Collecting the catalog with NXLog Agent
The configuration below uses im_msvistalog to subscribe to all four relevant channels in a single agent, with channel-specific QueryXML to keep volume manageable.
It assumes Sysmon is installed with at least the SwiftOnSecurity baseline configuration and that PowerShell script block logging is enabled via Group Policy.
<Input windows_security>
Module im_msvistalog
SavePos TRUE
ReadFromLast TRUE
<QueryXML>
<QueryList>
<Query Id="0">
<!-- Execution -->
<Select Path="Security">
*[System[(EventID=4688 or EventID=4689)]]
</Select>
<!-- Persistence -->
<Select Path="Security">
*[System[(EventID=4697 or EventID=4698 or EventID=4702
or EventID=4720 or EventID=4732 or EventID=4728)]]
</Select>
<!-- Privilege escalation -->
<Select Path="Security">
*[System[(EventID=4672)]]
</Select>
<!-- Lateral movement -->
<Select Path="Security">
*[System[(EventID=4624 or EventID=4648
or EventID=5140 or EventID=5145)]]
</Select>
<!-- Defense evasion -->
<Select Path="Security">
*[System[(EventID=1102 or EventID=4719 or EventID=4907)]]
</Select>
</Query>
<Query Id="1">
<!-- Service install (System channel) -->
<Select Path="System">
*[System[(EventID=7045 or EventID=104)]]
</Select>
</Query>
<Query Id="2">
<!-- Sysmon process and network -->
<Select Path="Microsoft-Windows-Sysmon/Operational">
*[System[(EventID=1 or EventID=3)]]
</Select>
</Query>
<Query Id="3">
<!-- PowerShell script block -->
<Select Path="Microsoft-Windows-PowerShell/Operational">
*[System[(EventID=4104)]]
</Select>
</Query>
<Query Id="4">
<!-- WMI persistence -->
<Select Path="Microsoft-Windows-WMI-Activity/Operational">
*[System[(EventID=5861)]]
</Select>
</Query>
</QueryList>
</QueryXML>
</Input>
A targeted query like this typically reduces forwarded volume by an order of magnitude compared to <Select Path="Security">*</Select>, while preserving every event that maps to the ATT&CK table above.
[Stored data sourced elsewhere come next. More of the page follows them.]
Lemma successors_step c c' : c' ∈ successors c -> step body c c'.
Proof.
  intros (i & H & _)%list_elem_of_bind. apply list_elem_of_bind in H as (ch & H & _).
  apply (step_run _ _ i ch). destruct (step_thread body i ch c); [|by apply not_elem_of_nil in H].
  by apply list_elem_of_singleton in H as ->.
Qed.

Lemma stuck_successors c : stuck body c <-> successors c = [].
Proof.
  split.
  - intros Hst. destruct (successors c) as [|c' l] eqn:E; [done|]. destruct (Hst c').
    apply successors_step. rewrite E. by left.
  - intros E c' Hs. apply step_successors in Hs. rewrite E in Hs. by apply not_elem_of_nil in Hs.
Qed.

Fixpoint explore (fuel : nat) (frontier seen : list (config fn)) : list (config fn) :=
  match fuel, frontier with
  | S fuel, _ :: _ =>
      let new := remove_dups (filter (fun c => c ∉ seen) (frontier ≫= successors)) in
      explore fuel new (seen ++ new)
  | _, _ => seen
  end.

Definition closed_under_steps (l : list (config fn)) : bool :=
  forallb (fun c => forallb (fun c' => bool_decide (c' ∈ l)) (successors c)) l.

(** What a list that contains the start and is closed under steps says of every
    configuration. *)
Lemma explored (l : list (config fn)) (P : config fn -> bool) c0 c :
  bool_decide (c0 ∈ l) && closed_under_steps l && forallb P l = true -> rtc (step body) c0 c -> P c = true.
Proof.
  intros H Hs. apply andb_true_iff in H as [H HP]. apply andb_true_iff in H as [H0 Hcl].
  apply bool_decide_eq_true in H0. rewrite forallb_forall in HP. apply HP, list_elem_of_In.
  clear HP. induction Hs as [|c0 c1 c H1 _ IH]; [done|]. apply IH.
  unfold closed_under_steps in Hcl. rewrite forallb_forall in Hcl. apply list_elem_of_In in H0.
  specialize (Hcl c0 H0). rewrite forallb_forall in Hcl. apply (bool_decide_eq_true_1 (c1 ∈ l)), Hcl, list_elem_of_In.
  by apply step_successors.
Qed.
End Explore.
Enriching events with ATT&CK technique IDs
Tagging at the agent saves the SIEM a lookup table and makes routing trivial.
The Exec block below adds an attck_technique field that detection rules can pivot on directly:
<Extension json>
Module xm_json
</Extension>
<Input windows_security>
Module im_msvistalog
SavePos TRUE
ReadFromLast TRUE
<QueryXML>
<!-- as above -->
</QueryXML>
<Exec>
if ($EventID == 4688 or $EventID == 4104 or
($Channel == 'Microsoft-Windows-Sysmon/Operational' and $EventID == 1))
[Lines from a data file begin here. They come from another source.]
(* ===== verification/GoLib.v ===== *)
(** What the agent uses of Go's standard library.

    [sort.Search], [bytes.Compare], the unsigned varints of encoding/binary, which
    pkg/util/varint wraps, and reads from a reader that holds a list of bytes. *)
From S2P Require Import Prelude.
From stdpp Require Import sorting.
Open Scope Z_scope.
Open Scope bpf_scope.

(** * [sort.Search] *)

(** The loop [for i < j]; [h] is the middle. *)
Fixpoint search_loop (fuel : nat) (f : nat -> bool) (i j : nat) : nat :=
  match fuel with
  | O => i
  | S fuel =>
      if (i <? j)%nat then
        let h := ((i + j) / 2)%nat in
        if negb (f h) then search_loop fuel f (S h) j else search_loop fuel f i h
      else i
  end.

(** Every turn shortens the interval, so that [n] turns are enough. *)
Definition Search (n : nat) (f : nat -> bool) : nat := search_loop n f 0 n.

Section Search.
Context (n : nat) (f : nat -> bool).
Context (Hmono : forall a b, (a <= b < n)%nat -> f a = true -> f b = true).

Lemma search_loop_least fuel i j :
  (i <= j <= n)%nat -> (j - i <= fuel)%nat ->
  (forall k, (k < i)%nat -> f k = false) -> (forall k, (j <= k < n)%nat -> f k = true) ->
  let r := search_loop fuel f i j in
  (r <= n)%nat /\ (forall k, (k < r)%nat -> f k = false) /\ (forall k, (r <= k < n)%nat -> f k = true).
Proof.
  revert i j. induction fuel as [|fuel IH]; intros i j Hij Hfuel Hlo Hhi; cbn [search_loop].
  { split_and!; [lia | done | intros k ?; apply Hhi; lia]. }
  destruct (Nat.ltb_spec i j) as [Hlt | Hge]; [|split_and!; [lia | done | intros k ?; apply Hhi; lia]].
  cbv zeta. set (h := ((i + j) / 2)%nat).
  assert (Hh : (i <= h < j)%nat).
  { unfold h. split; [apply Nat.div_le_lower_bound | apply Nat.Div0.div_lt_upper_bound]; lia. }
  clearbody h. destruct (f h) eqn:E; cbn [negb]; apply IH; try lia.
  - done.
  - intros k Hk. apply (Hmono h); [lia | done].
  - intros k Hk. destruct (f k) eqn:Ek; [|done]. rewrite (Hmono k h) in E by (done || lia). done.
  - done.
Qed.

(** The least index at which [f] holds, or [n]. *)
Lemma Search_least :
  let r := Search n f in
  (r <= n)%nat /\ (forall k, (k < r)%nat -> f k = false) /\ (forall k, (r <= k < n)%nat -> f k = true).
Proof. apply search_loop_least; lia. Qed.

Lemma Search_unique r :
  (r <= n)%nat -> (forall k, (k < r)%nat -> f k = false) ->
  (forall k, (r <= k < n)%nat -> f k = true) -> Search n f = r.
Proof.
  intros Hr Hlo Hhi. destruct Search_least as (Hs & Hslo & Hshi).
  destruct (Nat.lt_trichotomy (Search n f) r) as [H | [H | H]]; [| done |].
  - by specialize (Hlo _ H); rewrite Hshi in Hlo by lia.
  - by specialize (Hslo _ H); rewrite Hhi in Hslo by lia.
Qed.
End Search.

(** * [bytes.Compare] *)

Fixpoint Compare (a b : list Z) : comparison :=
  match a, b with
  | [], [] => Eq
  | [], _ => Lt
  | _, [] => Gt
  | x :: a, y :: b =>
      match x ?= y with Eq => Compare a b | c => c end
  end.

Definition bytes_lt (a b : list Z) : Prop := Compare a b = Lt.

Lemma Compare_eq a b : Compare a b = Eq <-> a = b.
Proof.
  revert b. induction a as [|x a IH]; intros [|y b]; cbn; try done.
  destruct (Z.compare_spec x y) as [-> | H | H].
  - rewrite IH. naive_solver.
  - split; [done|]. intros [= -> _]. lia.
  - split; [done|]. intros [= -> _]. lia.
Qed.

Lemma Compare_antisym a b : Compare b a = CompOpp (Compare a b).
Proof.
  revert b. induction a as [|x a IH]; intros [|y b]; cbn; try done.
  rewrite Z.compare_antisym. destruct (x ?= y); cbn; [apply IH | done | done].
Qed.

Lemma bytes_lt_trans a b c : bytes_lt a b -> bytes_lt b c -> bytes_lt a c.
Proof.
  unfold bytes_lt. revert b c. induction a as [|x a IH]; intros [|y b] [|z c]; cbn; try done.
  destruct (Z.compare_spec x y) as [-> | H1 | H1]; [|intros _|done].
  - destruct (y ?= z); eauto.
  - destruct (Z.compare_spec y z) as [-> | H2 | H2]; [|intros _|done].
    + intros _. by rewrite (proj2 (Z.compare_lt_iff _ _)) by lia.
    + by rewrite (proj2 (Z.compare_lt_iff _ _)) by lia.
Qed.

Lemma bytes_lt_irrefl a : ~ bytes_lt a a.
Proof. unfold bytes_lt. by rewrite (proj2 (Compare_eq a a)). Qed.

Lemma bytes_lt_app p a b : bytes_lt (p ++ a) (p ++ b) <-> bytes_lt a b.
Proof.
  unfold bytes_lt. induction p as [|x p IH]; cbn; [done|]. by rewrite Z.compare_refl.
Qed.

Lemma bytes_lt_head x y a b : x < y -> bytes_lt (x :: a) (y :: b).
Proof. intros H. unfold bytes_lt. cbn. by rewrite (proj2 (Z.compare_lt_iff _ _)). Qed.

Lemma bytes_lt_nil x a : bytes_lt [] (x :: a).
Proof. done. Qed.

(** * Varints *)

Definition MaxVarintLen64 : nat := 10.

(** [binary.PutUvarint]: seven bits a byte, the lowest first; all bytes but the last
    have their highest bit set.  Ten bytes are enough for 64 bits. *)
Fixpoint put_uvarint (fuel : nat) (x : Z) : list Z :=
  match fuel with
  | O => []
  | S fuel =>
      if 128 <=? x then Z.lor (u8 x) 128 :: put_uvarint fuel (Z.shiftr x 7)
      else [u8 x]
  end.
Definition PutUvarint (x : Z) : list Z := put_uvarint MaxVarintLen64 x.

(** The errors of a read. *)
Inductive io_error := EOF | ErrUnexpectedEOF | ErrOverflow.

(** [binary.ReadUvarint]: the loop from byte [i] on, with what was read so far.  It
    returns what it has read also when there is an error. *)
Fixpoint read_uvarint (fuel i : nat) (x : Z) (bs : list Z) : Z * option io_error * list Z :=
  match fuel with
  | O => (x, Some ErrOverflow, bs)
  | S fuel =>
      match bs with
      | [] => (x, Some (if (0 <? i)%nat then ErrUnexpectedEOF else EOF), [])
      | b :: bs =>
          if b <? 128 then
            if (i =? MaxVarintLen64 - 1)%nat && (1 <? b) then (x, Some ErrOverflow, bs)
            else (Z.lor x (u64 (Z.shiftl b (7 * Z.of_nat i))), None, bs)
          else
            read_uvarint fuel (S i)
              (Z.lor x (u64 (Z.shiftl (Z.land b 127) (7 * Z.of_nat i)))) bs
      end
  end.
Definition ReadUvarint (bs : list Z) : Z * option io_error * list Z :=
  read_uvarint MaxVarintLen64 0 0 bs.

(** [byte(x) | 0x80] *)
Lemma lor_128 y : Z.lor (u8 y) 128 = y mod 128 + 128.
Proof.
  assert (Hr : 0 <= y mod 128 < 2 ^ 7) by (apply Z.mod_pos_bound; lia).
  assert (Hy : u8 y = (y / 128) mod 2 * 2 ^ 7 + y mod 128).
  { unfold uN. change (2 ^ 8) with (128 * 2). rewrite Z.rem_mul_r by lia.
    change (2 ^ 7) with 128. lia. }
  rewrite Hy. pose proof (Z.mod_pos_bound (y / 128) 2 ltac:(lia)).
  set (r := y mod 128) in *. set (q := (y / 128) mod 2) in *. clearbody r q.
  change 128 with (1 * 2 ^ 7). assert (q = 0 \/ q = 1) as [-> | ->] by lia.
  - rewrite Z.mul_0_l, Z.add_0_l, Z.lor_comm, lor_add by lia. lia.
  - rewrite <- lor_add, Z.lor_comm, Z.lor_assoc, Z.lor_diag, lor_add by lia. lia.
Qed.

Lemma read_put_uvarint fuel i x y rest :
  (fuel + i = MaxVarintLen64)%nat -> (i < MaxVarintLen64)%nat ->
  0 <= x < 2 ^ (7 * Z.of_nat i) -> 0 <= y < 2 ^ (64 - 7 * Z.of_nat i) ->
  read_uvarint fuel i x (put_uvarint fuel y ++ rest) = (x + y * 2 ^ (7 * Z.of_nat i), None, rest).
Proof.
  unfold MaxVarintLen64. revert i x y. induction fuel as [|fuel IH]; intros i x y Hf Hi Hx Hy; [lia|].
  assert (Hsh : forall b, 0 <= b <= y -> Z.lor x (u64 (Z.shiftl b (7 * Z.of_nat i))) =
    x + b * 2 ^ (7 * Z.of_nat i)).
  { intros b Hb. assert (H64 : 2 ^ 64 = 2 ^ (64 - 7 * Z.of_nat i) * 2 ^ (7 * Z.of_nat i))
      by (rewrite <- Z.pow_add_r by lia; f_equal; lia).
    rewrite Z.shiftl_mul_pow2 by lia. rewrite uN_id.
    - rewrite Z.lor_comm, lor_add by lia. lia.
    - unfold is_uN. rewrite H64. nia. }
  assert (H7 : 2 ^ (7 * Z.of_nat (S i)) = 128 * 2 ^ (7 * Z.of_nat i)).
  { replace (7 * Z.of_nat (S i)) with (7 + 7 * Z.of_nat i) by lia. by rewrite Z.pow_add_r by lia. }
  cbn [put_uvarint]. destruct (Z.leb_spec 128 y) as [Hge | Hlt]; cbn [app read_uvarint].
  - assert (Hi8 : (i < 9)%nat).
    { destruct (decide (i = 9%nat)) as [-> | ]; [cbn in Hy; lia | lia]. }
    rewrite lor_128. pose proof (Z.mod_pos_bound y 128 ltac:(lia)).
    rewrite (proj2 (Z.ltb_ge _ _)) by lia.
    replace (Z.land (y mod 128 + 128) 127) with (y mod 128).
    2: { change 127 with (Z.ones 7). rewrite Z.land_ones by lia. change (2 ^ 7) with 128.
         by rewrite <- Zplus_mod_idemp_r, Z_mod_same_full, Z.add_0_r, Zmod_mod. }
    rewrite Hsh by (pose proof (Z.mod_le y 128); lia).
    rewrite Z.shiftr_div_pow2 by lia. change (2 ^ 7) with 128.
    rewrite IH; [f_equal; f_equal | lia | lia | |].
    + rewrite H7. rewrite (Z.div_mod y 128) at 3 by lia. ring.
    + rewrite H7. nia.
    + split; [apply Z.div_pos; lia|]. apply Z.div_lt_upper_bound; [lia|].
      change 128 with (2 ^ 7). rewrite <- Z.pow_add_r by lia.
      replace (7 + (64 - 7 * Z.of_nat (S i))) with (64 - 7 * Z.of_nat i) by lia. lia.
  - rewrite (uN_id 8) by (split; lia). rewrite (proj2 (Z.ltb_lt _ _)) by lia.
    change (MaxVarintLen64 - 1)%nat with 9%nat.
    replace ((i =? 9)%nat && (1 <? y)) with false; [by rewrite Hsh by lia|].
    symmetry. apply andb_false_iff. destruct (Nat.eqb_spec i 9) as [-> |]; [right | by left].
    cbn in Hy. apply Z.ltb_ge. lia.
Qed.

(** What is written as a varint is read back, with what follows it. *)
Lemma ReadUvarint_Put x rest : is_u64 x -> ReadUvarint (PutUvarint x ++ rest) = (x, None, rest).
Proof.
  intros Hx. unfold ReadUvarint, PutUvarint.
  rewrite (read_put_uvarint MaxVarintLen64 0 0 x rest); [| unfold MaxVarintLen64; lia.. | done | done].
  f_equal. f_equal. lia.
Qed.

Lemma PutUvarint_length x : (1 <= length (PutUvarint x))%nat.
Proof. unfold PutUvarint, MaxVarintLen64. cbn. case_if; cbn; lia. Qed.

(** * Results of functions that return an error or panic *)

Inductive go_result (A : Type) :=
| Returned (a : A)
| Failed (e : io_error)
| Panicked
| NoFuel.
Arguments Returned {A} a.
Arguments Failed {A} e.
Arguments Panicked {A}.
Arguments NoFuel {A}.

Definition go_bind {A B} (x : go_result A) (f : A -> go_result B) : go_result B :=
  match x with
  | Returned a => f a
  | Failed e => Failed e
  | Panicked => Panicked
  | NoFuel => NoFuel
  end.

Notation "'let*' x ':=' p 'in' q" := (go_bind p (fun x => q))
  (at level 10, x pattern, p at level 100, q at level 200) : bpf_scope.

Definition go_map {A B} (f : A -> B) (x : go_result A) : go_result B :=
  let* a := x in Returned (f a).

(** An access that panics. *)
Definition or_panic {A} (o : option A) : go_result A :=
  match o with Some a => Returned a | None => Panicked end.

(** A varint whose error the caller returns. *)
Definition read_varint (bs : list Z) : go_result (Z * list Z) :=
  match ReadUvarint bs with
  | (x, None, bs) => Returned (x, bs)
  | (_, Some e, _) => Failed e
  end.

(** [make([]byte, n)] and [io.ReadAtLeast] of all of it.  The slice cannot have 2^63
    bytes or more. *)
Definition read_exactly (n : Z) (bs : list Z) : go_result (list Z * list Z) :=
  if 2 ^ 63 <=? n then Panicked
  else if Z.of_nat (length bs) <? n
  then Failed (if (length bs =? 0)%nat then EOF else ErrUnexpectedEOF)
  else Returned (take (Z.to_nat n) bs, drop (Z.to_nat n) bs).

Lemma read_varint_put x rest :
  is_u64 x -> read_varint (PutUvarint x ++ rest) = Returned (x, rest).
Proof. intros Hx. unfold read_varint. by rewrite ReadUvarint_Put. Qed.

Lemma read_exactly_app bs rest :
  Z.of_nat (length bs) < 2 ^ 63 ->
  read_exactly (Z.of_nat (length bs)) (bs ++ rest) = Returned (bs, rest).
Proof.
  intros Hlen. unfold read_exactly. rewrite (proj2 (Z.leb_gt _ _)) by done.
  rewrite length_app, (proj2 (Z.ltb_ge _ _)) by lia.
  by rewrite Nat2Z.id, take_app_length, drop_app_length.
Qed.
$attck_technique = 'T1059';
else if ($EventID == 7045 or $EventID == 4697) $attck_technique = 'T1543.003';
else if ($EventID == 4698 or $EventID == 4702) $attck_technique = 'T1053.005';
else if ($EventID == 5861) $attck_technique = 'T1546.003';
else if ($EventID == 4720 or $EventID == 4732
or $EventID == 4728) $attck_technique = 'T1136';
else if ($EventID == 4648 or $EventID == 4672) $attck_technique = 'T1078';
else if ($EventID == 5140 or $EventID == 5145
or $EventID == 4624) $attck_technique = 'T1021';
else if ($EventID == 1102 or $EventID == 104
or $EventID == 4719) $attck_technique = 'T1070.001';
</Exec>
</Input>
<Output siem>
Module om_tcp
Host siem.internal:6514
Exec to_json();
</Output>
<Route detection>
Path windows_security => siem
</Route>
The agent now emits structured JSON, one event per record, with the source channel, the original event fields, and an ATT&CK tag. From the SIEM side, a single field selector gives you a per-technique view of the entire estate.
A note on logon-type filtering
4624 fires on every successful logon, including the local services that authenticate dozens of times a minute.
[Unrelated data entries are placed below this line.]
(* ===== verification/TrieSpec.v ===== *)
(** The trie is a finite map from byte strings to values: properties of [Trie]. *)
From stdpp Require Import sorting.
From S2P Require Import Prelude GoLib Trie.
Open Scope Z_scope.
Open Scope bpf_scope.

#[local] Arguments Search : simpl never.

(** * Well-formed nodes *)

Lemma trieNode_nested_ind (P : trieNode -> Prop) :
  (forall n v cs, Forall P cs -> P (TrieNode n v cs)) -> forall tn, P tn.
Proof.
  intros H. fix IH 1. intros [n v cs]. apply H. induction cs as [|c cs IHcs]; constructor; auto.
Qed.

(** The byte a child is found by. *)
Definition first_byte (c : trieNode) : Z := default 0 (head (tn_name c)).

(** The names of the children are not empty and begin with different bytes, in
    increasing order. *)
Inductive node_wf : trieNode -> Prop :=
| NodeWf n v cs :
    Forall (fun c => tn_name c <> []) cs ->
    StronglySorted (fun c d => first_byte c < first_byte d) cs ->
    Forall node_wf cs -> node_wf (TrieNode n v cs).

Record kids_ok (cs : list trieNode) : Prop := {
  kids_named : Forall (fun c => tn_name c <> []) cs;
  kids_sorted : StronglySorted (fun c d => first_byte c < first_byte d) cs;
  kids_wf : Forall node_wf cs
}.

Lemma node_wf_kids n v cs : node_wf (TrieNode n v cs) <-> kids_ok cs.
Proof.
  split; [inversion 1; subst; by split | intros []; by constructor].
Qed.

Lemma kids_ok_cons c cs :
  kids_ok (c :: cs) <-> tn_name c <> [] /\ node_wf c /\
    Forall (fun d => first_byte c < first_byte d) cs /\ kids_ok cs.
Proof.
  split.
  - intros [Hn Hs Hw]. inversion Hn; inversion Hs; inversion Hw; subst. by split_and!.
  - intros (? & ? & ? & []). split; by constructor.
Qed.

Lemma named_cons c : tn_name c <> [] -> exists l, tn_name c = first_byte c :: l.
Proof. unfold first_byte. destruct (tn_name c) as [|b l]; [done | by exists l]. Qed.

(** Two lists of children after each other. *)
Lemma kids_ok_app cs1 cs2 :
  kids_ok (cs1 ++ cs2) <-> kids_ok cs1 /\ kids_ok cs2 /\
    (forall c d, c ∈ cs1 -> d ∈ cs2 -> first_byte c < first_byte d).
Proof.
  induction cs1 as [|c cs1 IH]; cbn.
  - split; [|naive_solver]. intros H. split; [by repeat constructor | split; [done | set_solver]].
  - rewrite !kids_ok_cons, IH, Forall_app, !Forall_forall. set_solver.
Qed.

Lemma kids_increasing cs i j c d :
  kids_ok cs -> cs !! i = Some c -> cs !! j = Some d -> (i < j)%nat -> first_byte c < first_byte d.
Proof.
  revert i j. induction cs as [|e cs IH]; intros i j Hcs Hi Hj Hij; [done|].
  apply kids_ok_cons in Hcs as (_ & _ & Hlt & Hcs). destruct i as [|i], j as [|j]; try lia.
  - injection Hi as ->. rewrite Forall_forall in Hlt. apply Hlt. by eapply list_elem_of_lookup_2.
  - eapply (IH i j); try done. lia.
Qed.

Lemma kids_unique cs i j c d :
  kids_ok cs -> cs !! i = Some c -> cs !! j = Some d -> first_byte c = first_byte d -> i = j.
Proof.
  intros Hcs Hi Hj Heq. destruct (Nat.lt_trichotomy i j) as [H | [H | H]]; [|done|].
  - pose proof (kids_increasing _ _ _ _ _ Hcs Hi Hj H). lia.
  - pose proof (kids_increasing _ _ _ _ _ Hcs Hj Hi H). lia.
Qed.

(** Replacing a child by one that begins with the same byte. *)
Lemma kids_ok_insert cs i c c' :
  kids_ok cs -> cs !! i = Some c -> tn_name c' <> [] -> first_byte c' = first_byte c ->
  node_wf c' -> kids_ok (<[i := c']> cs).
Proof.
  intros Hcs Hi Hn Hb Hw. apply list_elem_of_split_length in Hi as (l1 & l2 & -> & ->).
  rewrite insert_app_r_alt, Nat.sub_diag by done. cbn.
  apply kids_ok_app in Hcs as (H1 & H2 & H12). apply kids_ok_cons in H2 as (? & ? & Hlt & H2).
  apply kids_ok_app. rewrite kids_ok_cons, Hb. split_and!; try done.
  intros d e Hd He. apply elem_of_cons in He as [-> | He]; [rewrite Hb|]; apply H12; set_solver.
Qed.

(** * The value of a key *)

(** What is left of a key after a prefix. *)
Fixpoint strip (p key : list Z) : option (list Z) :=
  match p, key with
  | [], _ => Some key
  | x :: p, y :: key => if decide (x = y) then strip p key else None
  | _, [] => None
  end.

Lemma strip_Some p key r : strip p key = Some r <-> key = p ++ r.
Proof.
  revert key. induction p as [|x p IH]; intros [|y key]; cbn; try naive_solver.
  destruct (decide (x = y)) as [-> | ]; [rewrite IH|]; naive_solver.
Qed.

Lemma strip_app p r : strip p (p ++ r) = Some r.
Proof. by apply strip_Some. Qed.

Lemma strip_app_l p s key : strip (p ++ s) key = strip p key ≫= strip s.
Proof.
  revert key. induction p as [|x p IH]; intros [|y key]; cbn; try done.
  case_decide; [apply IH | done].
Qed.

(** The value of the node of [key] below [tn], 0 when there is none. *)
Fixpoint val_at (tn : trieNode) (key : list Z) : Z :=
  let '(TrieNode _ v cs) := tn in
  match key with
  | [] => v
  | _ :: _ =>
      foldr (fun c r => match strip (tn_name c) key with
                        | Some rest => val_at c rest
                        | None => r
                        end) 0 cs
  end.

(** The value of [key] in the child [c]. *)
Definition val_in (c : trieNode) (key : list Z) : Z :=
  match strip (tn_name c) key with Some rest => val_at c rest | None => 0 end.

Lemma strip_first c b key rest :
  tn_name c <> [] -> strip (tn_name c) (b :: key) = Some rest -> first_byte c = b.
Proof.
  intros Hn. unfold first_byte. destruct (tn_name c) as [|x l]; [done|]. cbn.
  by case_decide.
Qed.

Lemma val_at_none n v cs b key :
  kids_ok cs -> (forall c, c ∈ cs -> first_byte c <> b) -> val_at (TrieNode n v cs) (b :: key) = 0.
Proof.
  intros Hcs Hb. cbn [val_at]. induction cs as [|c cs IH]; [done|]. cbn.
  apply kids_ok_cons in Hcs as (Hn & _ & _ & Hcs).
  destruct (strip (tn_name c) (b :: key)) eqn:E.
  - apply strip_first in E; [|done]. by destruct (Hb c); [left|].
  - apply IH; [done|]. intros d Hd. apply Hb. by right.
Qed.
If full collection is not on the table, a small Exec filter trims it to the logon types that matter for lateral movement:
<Exec>
if ($EventID == 4624 and not ($LogonType in (3, 10))) drop();
</Exec>
Type 2 (interactive at the console) and type 5 (service) account for the bulk of the noise; dropping them at the agent keeps the SIEM bill down without losing the network and RDP logons that detection actually depends on.
Where this leaves you
The 4625-only mindset is comfortable because it produces a chart that goes up and down. The catalog above produces something more useful: a coverage map. For each row in the ATT&CK table, you either collect the event, parse it, and alert on it, or you accept that you will not see that technique when it happens. NXLog Agent is the piece that makes the first three columns cheap; the rest is detection engineering.